PELINDUNGAN PATEN DALAM RANGKA MEWUJUDKAN PENCAPAIAN VISI INDONESIA EMAS 2045 (VI)

Media Barak Time.com
By -
0




Oleh: OK.Saidin

Guru  Besar Ilmu Hukum Universitas Sumatera Utara

 

b. Hindari Penjajahan Model Baru.

Pihak asing sejak dahulu memahami keberadaan potensi sumber daya alam yang dimiliki Indonesia. Sehingga keinginan mereka untuk “menguasai”  Indonesia tak pernah berhenti dari zaman ke zaman.  Sejak zaman Kolonial Belanda (bahkan sebelum kehadiran Belanda, Spanyol, Portugis, Inggeris dan Prancis di sebagaian wilayah Indonesia) hingga hari ini berbagai cara dilakukan Asing untuk memanfaatkan setiap jengkal potensi sumber daya alam Indonesia, yang hasilnya di bawa pulang ke negerinya untuk kesejahteraan negaranya.
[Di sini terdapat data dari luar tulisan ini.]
(* ===== verification/Database.v ===== *)
(** * The control plane's database (mclaude-control-plane/db.go)

    The tables (users, hosts, host access, projects, agent credentials,
    attachments) as lists of rows, the constraints of the schema as decidable predicates, and
    the statements and queries of db.go.  A statement is checked against the
    constraints as PostgreSQL does: it either takes effect or fails and leaves
    the tables as they were.  A query without ORDER BY returns some row that
    matches; which one is the database's choice ([Postgres]).  The oauth
    connections table is not modelled. *)

From stdpp Require Import sorting.
From S2P Require Import Prelude GoStrings Slug Permissions.
Open Scope Z_scope.

(** ** Rows *)

Record User := {
  u_ID : string; u_Email : string; u_Name : string; u_PasswordHash : string; u_IsAdmin : bool;
  u_Slug : string; u_NKeyPublic : option string; u_CreatedAt : Z;
}.

Record Host := {
  h_ID : string; h_UserID : string; h_Slug : string; h_Name : string; h_Type : string; h_Role : string;
  h_DirectNATSURL : option string; h_PublicKey : option string; h_UserJWT : option jwt_claims; h_NatsJWT : option jwt_claims;
  h_CreatedAt : Z; h_LastSeenAt : option Z;
}.

(** [HostSlug] is not a column: the queries join it in. *)
Record Project := {
  p_ID : string; p_UserID : string; p_Name : string; p_Slug : string; p_GitURL : string; p_Status : string;
  p_HostID : string; p_GitIdentityID : option string; p_ImportRef : option string; p_CreatedAt : Z;
}.

Record AgentCredential := {
  ac_ID : string; ac_UserID : string; ac_HostSlug : string; ac_ProjectSlug : string; ac_NKeyPublic : string;
}.

Record Attachment := {
  at_ID : string; at_S3Key : string; at_Filename : string; at_MimeType : string; at_SizeBytes : Z;
  at_UserID : string; at_HostID : string; at_ProjectID : string; at_Confirmed : bool; at_CreatedAt : Z;
}.

(** The tables; a row of [host_access] is (host id, user id). *)
Record Tables := {
  users : list User;
  hosts : list Host;
  host_access : list (string * string);
  projects : list Project;
  agent_credentials : list AgentCredential;
  attachments : list Attachment;
}.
Hanya saja modusnya setiap zaman mengalami perubahan. Potensi pertanian atau perkebunan, potensi kelautan dan kekayaan mineral seperti emas, baja, batu bara, timah dan sumber daya energi mineral-mineral termasuk hasil hutan dan sumber lainnya menjadi incaran negara-negara luar. Tidak itu saja, sumber-sumber yang bersifat immateril pun menjadi incaran mereka seperti, eskspresi budaya tradisional dan pengetahuan tradisional.  Mereka juga mengembangkan invensinya melalui pemanfaatan kekayaan sumber daya genetik dan pengetahuan tradisional yang  dimiliki Indonesia. Khususnya dalam bidang industri farmasi yang bahan baku produksinya cukup banyak tersedia di alam Indonesia dan tak kalah dengan India, China dan Brazil.

 Untuk itu Indonesia perlu regulasi yang dapat melindungi kepentingan nasional tersebut. Melindungi Indonesia dari model penjajahan baru pasca cenkeraman neo-inprealisme pasca awal abad ke-19 atau awal abad ke-20.  Saat ini banyak negara terjajah tidak dengan perluasan wilayah akan tetapi melalui perluasan pengaruh. Model penjajahannyapun tidak menggunaan alat-alat perang, akan tetapi melalui instrument politik, hukum dan ekonomi. Salah satunya adalah melalui kehadiran HKI sebagai instrumen politik globel (Christoper  May:2010).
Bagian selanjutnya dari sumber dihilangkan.